WORK TASK | Could you return the whole listing exactly?

******************************

Definition empty_store : MemSpendStore := mkMemSpendStore [] 0.

(** the store refines the log of everything ever recorded: when the entries were
    recorded in the order of their times, the total of any window that starts within the
    retention age is the total of that window of the whole log, whatever was evicted. *)
Theorem Total_refines_log now calls scope since :
  StronglySorted earlier calls.*2 → Forall (λ c, c.1 ≤ now) calls →
  now - maxRetentionAge ≤ since →
  Total (replay empty_store calls) scope since = log_total (since_filter since calls.*2) scope.
Proof.
  intros Hs Hn Hr. destruct (replay_spec now calls empty_store since Hn Hr Hs) as [H1 H2].
  unfold Total, iterSince. by rewrite (drop_search _ _ H1), H2.
Qed.
End store_props.

(** ** Properties: budgets *)
Section budget_props.
Context {foldApi : FoldApi} {floatText : FloatText}.

(** The store as the policies see it. *)
Definition store_of (m : MemSpendStore) : store_total := λ scope since, Ok (Total m scope since).

Lemma window_retained now p : now - maxRetentionAge ≤ PeriodWindowStart now p.
Proof.
  assert (PeriodWindowStart now p = TruncateToPeriod now p) as -> by (by destruct p).
  pose proof (TruncateToPeriod_bounds now p). unfold maxRetentionAge, nanosecond_day in *. lia.
Qed.

Lemma Evaluate_log now calls input :
  StronglySorted earlier calls.*2 → Forall (λ c, c.1 ≤ now) calls →
  let window := since_filter (PeriodWindowStart now (input_Period input)) calls.*2 in
  let spent := log_total window (mkSpendScope (input_Namespace input) (input_Team input) "") in
  let over := f64_ltb f64_zero (Limit input) && f64_leb (Limit input) spent in
  let near pct := (WarnAt input >? 0) && f64_leb (f64_of_Z (WarnAt input)) pct in
  ∃ d, StandardBudgetPolicy_Evaluate now input (store_of (replay empty_store calls)) = Ok d ∧
    SpentUSD d = spent ∧ LimitUSD d = Limit input ∧
    decision_Status d = (if over then BudgetExceeded
                         else if near (PctUsed d) then BudgetWarning else BudgetOK).
Proof.
  intros Hs Hn window spent over near. unfold StandardBudgetPolicy_Evaluate, store_of.
  destruct (replay_spec now calls empty_store _ Hn (window_retained now (input_Period input)) Hs)
    as [H1 H2].
  unfold Total, iterSince. rewrite (drop_search _ _ H1), H2. simpl.
  fold (log_total (since_filter (PeriodWindowStart now (input_Period input)) calls.*2)
    (mkSpendScope (input_Namespace input) (input_Team input) "")). fold window. fold spent.
  fold over. set (pct := if f64_ltb _ _ then _ else f64_zero). fold (near pct).
  destruct over; [by eexists|].
  destruct (near pct) eqn:E; eexists; (split; [reflexivity|]); simpl; by rewrite E.
Qed.

(** against the in-memory store the standard policy judges the whole log: the spend it
    reports is the spend of the scope in the current window of everything recorded, the
    budget is exceeded exactly when the limit is positive and reached, and it warns
    exactly when it is not exceeded and the percentage reaches the threshold. *)
Theorem StandardBudgetPolicy_verdict now calls input :
  StronglySorted earlier calls.*2 → Forall (λ c, c.1 ≤ now) calls →
  let window := since_filter (PeriodWindowStart now (input_Period input)) calls.*2 in
  let spent := log_total window (mkSpendScope (input_Namespace input) (input_Team input) "") in
  ∃ d, StandardBudgetPolicy_Evaluate now input (store_of (replay empty_store calls)) = Ok d ∧
    SpentUSD d = spent ∧
    (decision_Status d = BudgetExceeded ↔
       f64_ltb f64_zero (Limit input) = true ∧ f64_leb (Limit input) spent = true) ∧
    (decision_Status d = BudgetWarning ↔
       decision_Status d ≠ BudgetExceeded ∧ 0 < WarnAt input ∧
       f64_leb (f64_of_Z (WarnAt input)) (PctUsed d) = true).
Proof.
  intros Hs Hn window spent. destruct (Evaluate_log now calls input Hs Hn) as (d & Hd & Hsp & _ & Hst).
  exists d. split_and!; [done..| |]; rewrite Hst; clear Hst Hd;
    fold window in Hsp |- *; fold spent.
  - rewrite <- andb_true_iff. destruct (_ && _); [done|]. by destruct (_ && _).
  - destruct (_ && f64_leb (Limit input) spent); [naive_solver|].
    rewrite <- Z.gtb_lt, <- (andb_true_iff (WarnAt input >? 0)). destruct (_ && _); naive_solver.
Qed.

(** a budget whose period is one of the three texts the API admits (daily, weekly,
    monthly) is always judged on the current day: whatever was spent before midnight does
    not count, so a monthly limit that was exceeded yesterday is not exceeded today. *)
Theorem api_period_is_daily now calls input period :
  period ∈ ["daily"; "weekly"; "monthly"] → input_Period input = period_of period →
  StronglySorted earlier calls.*2 → Forall (λ c, c.1 ≤ now) calls →
  Forall (λ e, Timestamp e < truncate_day now) calls.*2 →
  ∃ d, StandardBudgetPolicy_Evaluate now input (store_of (replay empty_store calls)) = Ok d ∧
       SpentUSD d = f64_zero ∧ decision_Status d ≠ BudgetExceeded.
Proof.
  intros Hp Hi Hs Hn Hold. destruct (Evaluate_log now calls input Hs Hn) as (d & Hd & Hsp & _ & Hst).
  assert (PeriodWindowStart now (input_Period input) = truncate_day now) as Hw.
  { rewrite Hi. rewrite !elem_of_cons, elem_of_nil in Hp. by destruct Hp as [->|[->|[->|[]]]]. }
  rewrite Hw, (since_filter_none _ _ Hold) in Hsp, Hst. simpl in Hsp, Hst.
  exists d. split_and!; [done..|]. rewrite Hst. unfold log_total. simpl.
  assert (f64_ltb f64_zero (Limit input) && f64_leb (Limit input) f64_zero = false) as ->.
  { unfold f64_ltb, f64_leb, SFltb, SFleb, f64_zero. destruct (Limit input) as [[]|[]| |[]]; done. }
  match goal with |- (if ?b then _ else _) ≠ _ => by destruct b end.
Qed.
End budget_props.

******************************

RESPONSE AREA |
Definition empty_store : MemSpendStore := mkMemSpendStore [] 0.

(** the store refines the log of everything ever recorded: when the entries were
    recorded in the order of their times, the total of any window that starts within the
    retention age is the total of that window of the whole log, whatever was evicted. *)
Theorem Total_refines_log now calls scope since :
  StronglySorted earlier calls.*2 → Forall (λ c, c.1 ≤ now) calls →
  now - maxRetentionAge ≤ since →
  Total (replay empty_store calls) scope since = log_total (since_filter since calls.*2) scope.
Proof.
  intros Hs Hn Hr. destruct (replay_spec now calls empty_store since Hn Hr Hs) as [H1 H2].
  unfold Total, iterSince. by rewrite (drop_search _ _ H1), H2.
Qed.
End store_props.

(** ** Properties: budgets *)
Section budget_props.
Context {foldApi : FoldApi} {floatText : FloatText}.

(** The store as the policies see it. *)
Definition store_of (m : MemSpendStore) : store_total := λ scope since, Ok (Total m scope since).

Lemma window_retained now p : now - maxRetentionAge ≤ PeriodWindowStart now p.
Proof.
  assert (PeriodWindowStart now p = TruncateToPeriod now p) as -> by (by destruct p).
  pose proof (TruncateToPeriod_bounds now p). unfold maxRetentionAge, nanosecond_day in *. lia.
Qed.

Lemma Evaluate_log now calls input :
  StronglySorted earlier calls.*2 → Forall (λ c, c.1 ≤ now) calls →
  let window := since_filter (PeriodWindowStart now (input_Period input)) calls.*2 in
  let spent := log_total window (mkSpendScope (input_Namespace input) (input_Team input) "") in
  let over := f64_ltb f64_zero (Limit input) && f64_leb (Limit input) spent in
  let near pct := (WarnAt input >? 0) && f64_leb (f64_of_Z (WarnAt input)) pct in
  ∃ d, StandardBudgetPolicy_Evaluate now input (store_of (replay empty_store calls)) = Ok d ∧
    SpentUSD d = spent ∧ LimitUSD d = Limit input ∧
    decision_Status d = (if over then BudgetExceeded
                         else if near (PctUsed d) then BudgetWarning else BudgetOK).
Proof.
  intros Hs Hn window spent over near. unfold StandardBudgetPolicy_Evaluate, store_of.
  destruct (replay_spec now calls empty_store _ Hn (window_retained now (input_Period input)) Hs)
    as [H1 H2].
  unfold Total, iterSince. rewrite (drop_search _ _ H1), H2. simpl.
  fold (log_total (since_filter (PeriodWindowStart now (input_Period input)) calls.*2)
    (mkSpendScope (input_Namespace input) (input_Team input) "")). fold window. fold spent.
  fold over. set (pct := if f64_ltb _ _ then _ else f64_zero). fold (near pct).
  destruct over; [by eexists|].
  destruct (near pct) eqn:E; eexists; (split; [reflexivity|]); simpl; by rewrite E.
Qed.

(** against the in-memory store the standard policy judges the whole log: the spend it
    reports is the spend of the scope in the current window of everything recorded, the
    budget is exceeded exactly when the limit is positive and reached, and it warns
    exactly when it is not exceeded and the percentage reaches the threshold. *)
Theorem StandardBudgetPolicy_verdict now calls input :
  StronglySorted earlier calls.*2 → Forall (λ c, c.1 ≤ now) calls →
  let window := since_filter (PeriodWindowStart now (input_Period input)) calls.*2 in
  let spent := log_total window (mkSpendScope (input_Namespace input) (input_Team input) "") in
  ∃ d, StandardBudgetPolicy_Evaluate now input (store_of (replay empty_store calls)) = Ok d ∧
    SpentUSD d = spent ∧
    (decision_Status d = BudgetExceeded ↔
       f64_ltb f64_zero (Limit input) = true ∧ f64_leb (Limit input) spent = true) ∧
    (decision_Status d = BudgetWarning ↔
       decision_Status d ≠ BudgetExceeded ∧ 0 < WarnAt input ∧
       f64_leb (f64_of_Z (WarnAt input)) (PctUsed d) = true).
Proof.
  intros Hs Hn window spent. destruct (Evaluate_log now calls input Hs Hn) as (d & Hd & Hsp & _ & Hst).
  exists d. split_and!; [done..| |]; rewrite Hst; clear Hst Hd;
    fold window in Hsp |- *; fold spent.
  - rewrite <- andb_true_iff. destruct (_ && _); [done|]. by destruct (_ && _).
  - destruct (_ && f64_leb (Limit input) spent); [naive_solver|].
    rewrite <- Z.gtb_lt, <- (andb_true_iff (WarnAt input >? 0)). destruct (_ && _); naive_solver.
Qed.

(** a budget whose period is one of the three texts the API admits (daily, weekly,
    monthly) is always judged on the current day: whatever was spent before midnight does
    not count, so a monthly limit that was exceeded yesterday is not exceeded today. *)
Theorem api_period_is_daily now calls input period :
  period ∈ ["daily"; "weekly"; "monthly"] → input_Period input = period_of period →
  StronglySorted earlier calls.*2 → Forall (λ c, c.1 ≤ now) calls →
  Forall (λ e, Timestamp e < truncate_day now) calls.*2 →
  ∃ d, StandardBudgetPolicy_Evaluate now input (store_of (replay empty_store calls)) = Ok d ∧
       SpentUSD d = f64_zero ∧ decision_Status d ≠ BudgetExceeded.
Proof.
  intros Hp Hi Hs Hn Hold. destruct (Evaluate_log now calls input Hs Hn) as (d & Hd & Hsp & _ & Hst).
  assert (PeriodWindowStart now (input_Period input) = truncate_day now) as Hw.
  { rewrite Hi. rewrite !elem_of_cons, elem_of_nil in Hp. by destruct Hp as [->|[->|[->|[]]]]. }
  rewrite Hw, (since_filter_none _ _ Hold) in Hsp, Hst. simpl in Hsp, Hst.
  exists d. split_and!; [done..|]. rewrite Hst. unfold log_total. simpl.
  assert (f64_ltb f64_zero (Limit input) && f64_leb (Limit input) f64_zero = false) as ->.
  { unfold f64_ltb, f64_leb, SFltb, SFleb, f64_zero. destruct (Limit input) as [[]|[]| |[]]; done. }
  match goal with |- (if ?b then _ else _) ≠ _ => by destruct b end.
Qed.
End budget_props.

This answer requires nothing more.